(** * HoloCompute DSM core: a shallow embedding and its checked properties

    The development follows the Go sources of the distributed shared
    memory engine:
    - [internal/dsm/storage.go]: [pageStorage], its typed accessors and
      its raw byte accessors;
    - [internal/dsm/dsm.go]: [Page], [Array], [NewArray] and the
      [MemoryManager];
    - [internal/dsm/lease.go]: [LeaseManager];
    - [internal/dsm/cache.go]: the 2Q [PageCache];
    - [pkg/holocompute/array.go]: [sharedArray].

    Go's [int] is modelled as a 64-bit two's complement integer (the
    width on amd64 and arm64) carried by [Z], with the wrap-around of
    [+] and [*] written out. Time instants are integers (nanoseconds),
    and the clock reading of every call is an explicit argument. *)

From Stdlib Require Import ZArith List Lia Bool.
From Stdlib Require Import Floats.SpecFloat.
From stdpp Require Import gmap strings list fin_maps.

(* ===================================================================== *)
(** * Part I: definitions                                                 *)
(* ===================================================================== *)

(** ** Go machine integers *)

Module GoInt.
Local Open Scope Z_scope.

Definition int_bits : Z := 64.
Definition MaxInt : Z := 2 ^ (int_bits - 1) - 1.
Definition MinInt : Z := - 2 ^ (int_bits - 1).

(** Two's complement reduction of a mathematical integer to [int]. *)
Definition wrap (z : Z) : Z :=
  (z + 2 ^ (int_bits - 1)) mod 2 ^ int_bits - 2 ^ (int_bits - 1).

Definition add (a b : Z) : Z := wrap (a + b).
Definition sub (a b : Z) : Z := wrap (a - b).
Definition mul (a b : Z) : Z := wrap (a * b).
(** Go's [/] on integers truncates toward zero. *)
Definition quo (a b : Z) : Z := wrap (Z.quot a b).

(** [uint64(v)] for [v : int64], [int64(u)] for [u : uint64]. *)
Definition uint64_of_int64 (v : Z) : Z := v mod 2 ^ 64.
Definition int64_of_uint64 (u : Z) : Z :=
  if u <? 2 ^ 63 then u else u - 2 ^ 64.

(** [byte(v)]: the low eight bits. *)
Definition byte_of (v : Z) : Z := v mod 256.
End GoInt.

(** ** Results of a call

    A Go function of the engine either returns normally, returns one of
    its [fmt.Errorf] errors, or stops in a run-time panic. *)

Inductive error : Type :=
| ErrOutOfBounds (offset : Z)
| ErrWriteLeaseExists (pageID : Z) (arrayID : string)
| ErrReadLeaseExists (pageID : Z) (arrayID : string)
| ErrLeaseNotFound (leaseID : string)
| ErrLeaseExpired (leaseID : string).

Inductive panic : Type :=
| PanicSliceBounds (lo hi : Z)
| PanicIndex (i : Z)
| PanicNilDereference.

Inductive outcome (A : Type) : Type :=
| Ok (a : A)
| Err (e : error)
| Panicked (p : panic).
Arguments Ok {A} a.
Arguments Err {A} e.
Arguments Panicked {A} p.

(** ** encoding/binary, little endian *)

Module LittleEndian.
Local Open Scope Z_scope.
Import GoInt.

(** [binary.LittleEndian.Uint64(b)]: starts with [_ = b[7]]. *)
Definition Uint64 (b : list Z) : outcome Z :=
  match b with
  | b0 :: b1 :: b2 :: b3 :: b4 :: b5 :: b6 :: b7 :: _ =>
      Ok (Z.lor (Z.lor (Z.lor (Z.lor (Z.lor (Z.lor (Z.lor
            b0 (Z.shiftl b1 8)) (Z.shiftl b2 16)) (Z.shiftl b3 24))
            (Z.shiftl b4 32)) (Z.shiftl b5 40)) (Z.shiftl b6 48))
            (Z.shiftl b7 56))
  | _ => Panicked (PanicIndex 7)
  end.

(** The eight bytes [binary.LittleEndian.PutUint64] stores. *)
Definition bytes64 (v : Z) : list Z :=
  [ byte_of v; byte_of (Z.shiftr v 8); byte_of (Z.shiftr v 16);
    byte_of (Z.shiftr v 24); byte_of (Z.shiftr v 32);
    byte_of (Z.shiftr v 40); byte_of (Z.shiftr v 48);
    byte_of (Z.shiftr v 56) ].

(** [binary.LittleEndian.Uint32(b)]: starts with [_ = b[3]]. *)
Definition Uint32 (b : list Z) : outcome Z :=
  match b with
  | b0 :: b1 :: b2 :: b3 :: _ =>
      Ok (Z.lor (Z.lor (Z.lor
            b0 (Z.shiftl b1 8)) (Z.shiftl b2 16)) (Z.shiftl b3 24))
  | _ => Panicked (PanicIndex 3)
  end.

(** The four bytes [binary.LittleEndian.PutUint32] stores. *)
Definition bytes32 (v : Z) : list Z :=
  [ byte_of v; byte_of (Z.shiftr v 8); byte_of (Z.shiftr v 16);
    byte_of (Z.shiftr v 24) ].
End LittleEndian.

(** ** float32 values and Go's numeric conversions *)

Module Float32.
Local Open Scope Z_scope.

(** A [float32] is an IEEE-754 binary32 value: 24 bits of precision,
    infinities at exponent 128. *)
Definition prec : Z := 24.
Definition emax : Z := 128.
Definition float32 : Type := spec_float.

------

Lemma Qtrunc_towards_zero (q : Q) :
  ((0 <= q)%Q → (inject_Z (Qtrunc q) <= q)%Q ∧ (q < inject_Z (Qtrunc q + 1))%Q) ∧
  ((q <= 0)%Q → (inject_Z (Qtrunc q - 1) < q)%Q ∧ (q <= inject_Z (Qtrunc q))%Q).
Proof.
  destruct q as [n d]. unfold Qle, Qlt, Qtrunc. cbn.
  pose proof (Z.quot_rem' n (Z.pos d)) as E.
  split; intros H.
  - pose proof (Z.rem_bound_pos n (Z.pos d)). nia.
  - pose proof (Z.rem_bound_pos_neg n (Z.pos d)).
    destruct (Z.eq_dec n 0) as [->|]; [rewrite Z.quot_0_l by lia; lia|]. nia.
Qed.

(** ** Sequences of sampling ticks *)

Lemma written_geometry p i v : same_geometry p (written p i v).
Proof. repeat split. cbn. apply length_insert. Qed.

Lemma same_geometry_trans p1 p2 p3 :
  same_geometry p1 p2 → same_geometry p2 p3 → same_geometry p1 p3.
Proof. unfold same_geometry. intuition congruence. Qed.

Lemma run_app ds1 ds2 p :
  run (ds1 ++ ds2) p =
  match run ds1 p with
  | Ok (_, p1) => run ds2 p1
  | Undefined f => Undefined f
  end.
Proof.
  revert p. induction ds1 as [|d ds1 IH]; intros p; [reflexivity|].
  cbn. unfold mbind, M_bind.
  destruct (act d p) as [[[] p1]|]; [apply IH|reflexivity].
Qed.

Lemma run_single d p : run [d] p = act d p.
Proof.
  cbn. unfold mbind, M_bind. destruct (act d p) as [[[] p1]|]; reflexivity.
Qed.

------

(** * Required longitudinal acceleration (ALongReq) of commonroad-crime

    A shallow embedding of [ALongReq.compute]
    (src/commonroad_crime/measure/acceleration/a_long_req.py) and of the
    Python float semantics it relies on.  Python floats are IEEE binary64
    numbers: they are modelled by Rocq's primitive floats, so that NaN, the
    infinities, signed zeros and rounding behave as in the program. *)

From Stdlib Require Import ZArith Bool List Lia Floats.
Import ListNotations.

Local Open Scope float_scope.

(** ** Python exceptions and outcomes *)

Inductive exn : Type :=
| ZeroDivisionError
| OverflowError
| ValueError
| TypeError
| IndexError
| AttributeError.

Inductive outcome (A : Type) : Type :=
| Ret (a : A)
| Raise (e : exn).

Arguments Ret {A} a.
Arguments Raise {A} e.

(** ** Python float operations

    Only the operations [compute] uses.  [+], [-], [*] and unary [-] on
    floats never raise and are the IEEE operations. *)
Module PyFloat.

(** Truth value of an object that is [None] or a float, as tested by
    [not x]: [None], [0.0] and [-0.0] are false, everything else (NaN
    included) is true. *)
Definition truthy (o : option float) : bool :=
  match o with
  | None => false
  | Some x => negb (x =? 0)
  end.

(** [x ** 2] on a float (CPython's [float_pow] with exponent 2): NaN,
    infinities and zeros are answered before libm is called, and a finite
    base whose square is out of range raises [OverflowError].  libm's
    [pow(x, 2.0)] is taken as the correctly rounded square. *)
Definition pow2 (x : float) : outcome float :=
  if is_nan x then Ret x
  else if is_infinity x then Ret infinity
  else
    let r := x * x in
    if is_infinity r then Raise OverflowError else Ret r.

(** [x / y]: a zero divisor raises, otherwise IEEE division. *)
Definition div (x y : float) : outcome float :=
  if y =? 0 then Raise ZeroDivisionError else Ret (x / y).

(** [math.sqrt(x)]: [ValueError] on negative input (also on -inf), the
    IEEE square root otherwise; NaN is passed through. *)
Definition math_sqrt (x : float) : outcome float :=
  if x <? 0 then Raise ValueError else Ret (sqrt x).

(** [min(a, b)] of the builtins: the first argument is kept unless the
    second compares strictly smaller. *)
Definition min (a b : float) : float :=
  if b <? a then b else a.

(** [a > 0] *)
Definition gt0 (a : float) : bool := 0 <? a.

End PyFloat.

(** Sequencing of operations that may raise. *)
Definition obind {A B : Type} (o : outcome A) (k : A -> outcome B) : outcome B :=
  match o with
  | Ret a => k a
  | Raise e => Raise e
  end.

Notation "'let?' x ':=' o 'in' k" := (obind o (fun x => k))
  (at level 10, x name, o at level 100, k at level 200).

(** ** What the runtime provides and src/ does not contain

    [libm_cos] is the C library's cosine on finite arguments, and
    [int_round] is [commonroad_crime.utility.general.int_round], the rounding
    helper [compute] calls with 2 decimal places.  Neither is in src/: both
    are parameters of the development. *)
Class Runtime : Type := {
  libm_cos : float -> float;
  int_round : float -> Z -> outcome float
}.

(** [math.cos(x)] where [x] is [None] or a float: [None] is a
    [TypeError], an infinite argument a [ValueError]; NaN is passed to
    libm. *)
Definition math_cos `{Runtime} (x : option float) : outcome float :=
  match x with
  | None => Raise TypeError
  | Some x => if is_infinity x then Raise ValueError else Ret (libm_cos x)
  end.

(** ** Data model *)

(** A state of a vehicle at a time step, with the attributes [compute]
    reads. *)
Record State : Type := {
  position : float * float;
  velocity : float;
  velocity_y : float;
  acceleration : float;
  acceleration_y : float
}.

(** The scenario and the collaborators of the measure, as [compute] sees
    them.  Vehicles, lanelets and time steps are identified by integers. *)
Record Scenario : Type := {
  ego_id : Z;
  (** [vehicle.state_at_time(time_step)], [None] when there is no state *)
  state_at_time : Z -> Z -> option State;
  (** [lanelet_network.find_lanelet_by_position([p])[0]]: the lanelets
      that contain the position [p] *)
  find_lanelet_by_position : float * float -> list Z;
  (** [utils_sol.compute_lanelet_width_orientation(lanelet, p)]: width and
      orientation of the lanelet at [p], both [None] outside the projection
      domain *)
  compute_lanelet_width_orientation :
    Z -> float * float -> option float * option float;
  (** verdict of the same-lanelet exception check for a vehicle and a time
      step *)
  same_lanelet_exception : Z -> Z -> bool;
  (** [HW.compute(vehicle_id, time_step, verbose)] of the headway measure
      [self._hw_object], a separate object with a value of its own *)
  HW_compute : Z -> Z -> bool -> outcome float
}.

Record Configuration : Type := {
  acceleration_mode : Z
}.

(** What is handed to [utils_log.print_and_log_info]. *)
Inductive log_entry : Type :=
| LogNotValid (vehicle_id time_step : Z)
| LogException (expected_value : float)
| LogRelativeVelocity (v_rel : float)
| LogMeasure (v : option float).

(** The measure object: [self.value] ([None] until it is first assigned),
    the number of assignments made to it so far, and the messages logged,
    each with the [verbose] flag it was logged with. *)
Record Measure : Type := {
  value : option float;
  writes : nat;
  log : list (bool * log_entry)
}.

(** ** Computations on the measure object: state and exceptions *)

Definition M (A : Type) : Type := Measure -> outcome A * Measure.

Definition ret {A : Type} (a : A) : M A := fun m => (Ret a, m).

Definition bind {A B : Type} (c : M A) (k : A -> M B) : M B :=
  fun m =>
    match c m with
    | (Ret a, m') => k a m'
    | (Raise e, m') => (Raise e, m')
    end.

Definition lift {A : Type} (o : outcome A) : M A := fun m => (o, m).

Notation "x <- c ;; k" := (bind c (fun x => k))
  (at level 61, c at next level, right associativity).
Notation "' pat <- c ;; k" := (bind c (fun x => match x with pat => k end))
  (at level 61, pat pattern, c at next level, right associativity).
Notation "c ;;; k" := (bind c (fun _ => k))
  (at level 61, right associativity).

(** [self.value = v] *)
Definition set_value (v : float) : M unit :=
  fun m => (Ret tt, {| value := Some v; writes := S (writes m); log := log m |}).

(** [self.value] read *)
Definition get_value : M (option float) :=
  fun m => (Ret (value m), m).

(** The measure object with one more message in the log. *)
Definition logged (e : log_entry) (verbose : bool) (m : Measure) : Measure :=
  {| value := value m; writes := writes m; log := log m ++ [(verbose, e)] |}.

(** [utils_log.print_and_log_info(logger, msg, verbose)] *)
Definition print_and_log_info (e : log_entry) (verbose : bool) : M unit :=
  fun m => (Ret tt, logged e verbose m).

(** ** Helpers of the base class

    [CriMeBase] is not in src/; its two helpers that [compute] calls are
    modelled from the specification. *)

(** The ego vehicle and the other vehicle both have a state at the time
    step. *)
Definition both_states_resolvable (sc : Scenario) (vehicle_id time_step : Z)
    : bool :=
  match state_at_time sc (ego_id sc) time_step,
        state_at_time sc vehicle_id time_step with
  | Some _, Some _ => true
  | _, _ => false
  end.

------

YOUR OBJECTIVE. Going back to the entries above, set down exactly the lines that begin at the one with "fun m => (Ret (value m), m)." and end at the one with "(** ** Helpers of the base class", both included, and nothing else.

ANSWER FOR THE TASK.
  fun m => (Ret (value m), m).

(** The measure object with one more message in the log. *)
Definition logged (e : log_entry) (verbose : bool) (m : Measure) : Measure :=
  {| value := value m; writes := writes m; log := log m ++ [(verbose, e)] |}.

(** [utils_log.print_and_log_info(logger, msg, verbose)] *)
Definition print_and_log_info (e : log_entry) (verbose : bool) : M unit :=
  fun m => (Ret tt, logged e verbose m).

(** ** Helpers of the base class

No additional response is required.